Lemma abi_challenge_once_witness :
  once = true ∧ ∃ c, admitted (a_visit 7 HIDE_OK) c.
Proof.
  pose proof it_was_once as H. split; [exact H|]. unfold once in H. b2p.
  assert (S : session no_nonces visits) by (repeat (apply visit_made; [done|]); constructor).
  assert (T : on_the_clock 7 visits) by (cbn; lia).
  destruct (abi_challenge_once no_nonces visits 7 S T) as [A _].
  destruct (A 0%nat (a_visit 7 first.1) eq_refl) as [c Hc]; [|exists c].
  - by apply Z.eqb_eq.
  - destruct Hc as (Hd & Ht & Hk). split; [exact Hd|]. split; [exact Ht|exact Hk].
Defined.
End flow_witnesses.
(** C22. What opening a container in the window does to the files. When it
    succeeds, the output holds exactly the plaintext of a container that was
    authenticated to its end under the key that was loaded, in place of
    whatever stood under that name, and nothing else changed: the file beside
    it, where the plaintext was staged, is gone. When it fails, the output and
    every file that was there are as they were; at most the staging file is
    left, holding plaintext that was never authenticated only if the machine
    refused to remove it, and authenticated plaintext only if the machine
    refused to rename it. *)
Theorem window_publishes_only_verified desk input secret pw output fs r fs' :
  quiet desk.(machine) → decrypt_file desk input secret pw output fs = (r, fs') →
  match r with
  | Ok v => ∃ b, decrypts desk input secret pw fs v b ∧ fs !! part_of output = None ∧
      fs' = <[location output := b]> fs
  | Err _ =>
      fs' = fs ∨
      ∃ x, fs !! part_of output = None ∧ fs' = <[part_of output := x]> fs ∧
        (desk.(removes) = false ∧ x = desk.(leftover) 0 ∨
         desk.(renames) = false ∧ ∃ v, decrypts desk input secret pw fs v x)
  end.
Proof.
  intros Q H. unfold decrypt_file in H. fold (part_of output) in H.
  destruct (load_secret secret pw fs) as [[key|e] fs1] eqn:El.
  2:{ rewrite (cmd_bind_of_Err _ _ _ _ _ El) in H. simplify_eq. left.
      unfold load_secret, read_bounded, lift, mbind, cmd_mbind in El. repeat case_match; by simplify_eq. }
  pose proof (load_secret_reads _ _ _ _ _ El) as ->. rewrite (cmd_bind_of_Ok _ _ _ _ _ El) in H.
  destruct (fs !! location input) as [container|] eqn:Ei.
  2:{ unfold open_input, mbind, cmd_mbind in H. rewrite Ei in H. simplify_eq/=. by left. }
  rewrite (cmd_bind_of_Ok _ _ _ container fs) in H by by apply desk_open_Ok.
  destruct (create_new desk 0 (part_of output) fs) as [[[]|e] fs1] eqn:Ec.
  2:{ rewrite (cmd_bind_of_Err _ _ _ _ _ Ec) in H. simplify_eq. left. unfold create_new in Ec.
      rewrite Q in Ec. repeat case_match; by simplify_eq. }
  rewrite (cmd_bind_of_Ok _ _ _ _ _ Ec) in H. apply (create_new_Ok _ _ _ _ _ _ Q) in Ec as (Hp & _ & ->).
  cbv zeta in H. rewrite (publish_part _ _ _ _ _ _ Q Hp) in H.
  destruct (decrypt_to_staging _ _ key) as [[v w]|e] eqn:Ed; cbn [map_err] in H;
    rewrite ?bind_of_Ok, ?bind_of_Err in H; cbv beta iota zeta in H.
  - assert (decrypts desk input secret pw fs v w.(written)) as Hd by (exists key, container, w; by split_and!).
    destruct (synced _ 0), (renames desk) eqn:Er, (removes desk) eqn:Em; simplify_eq; eauto 10.
  - destruct (removes desk) eqn:Em; simplify_eq; eauto 10.
Qed.

(** A file encrypted in the window or at the command line, by whom if signed. *)
Inductive encrypted_by (input : bytes) (rs : list bytes) (output : bytes) (fs : Files) :
    N → option VK → Files → Prop :=
| in_window desk n count fs' :
    quiet desk.(machine) → delivering desk.(machine) → draws_sized desk.(machine).(FileSystem.random) →
    encrypt_file desk input rs output fs = (Ok (n, count), fs') →
    encrypted_by input rs output fs n None fs'
| at_command_line env sw pub n signer fs' :
    quiet env → delivering env → draws_sized env.(FileSystem.random) →
    signs_with env sw pub fs signer → FileCli.encrypt_file env input rs output sw pub fs = (Ok n, fs') →
    encrypted_by input rs output fs n (signer_key signer) fs'.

Exercise brief:
Copy all lines from the entries that contain the word "None".

Problem solution:
  | Ok v => ∃ b, decrypts desk input secret pw fs v b ∧ fs !! part_of output = None ∧
      ∃ x, fs !! part_of output = None ∧ fs' = <[part_of output := x]> fs ∧
    encrypted_by input rs output fs n None fs'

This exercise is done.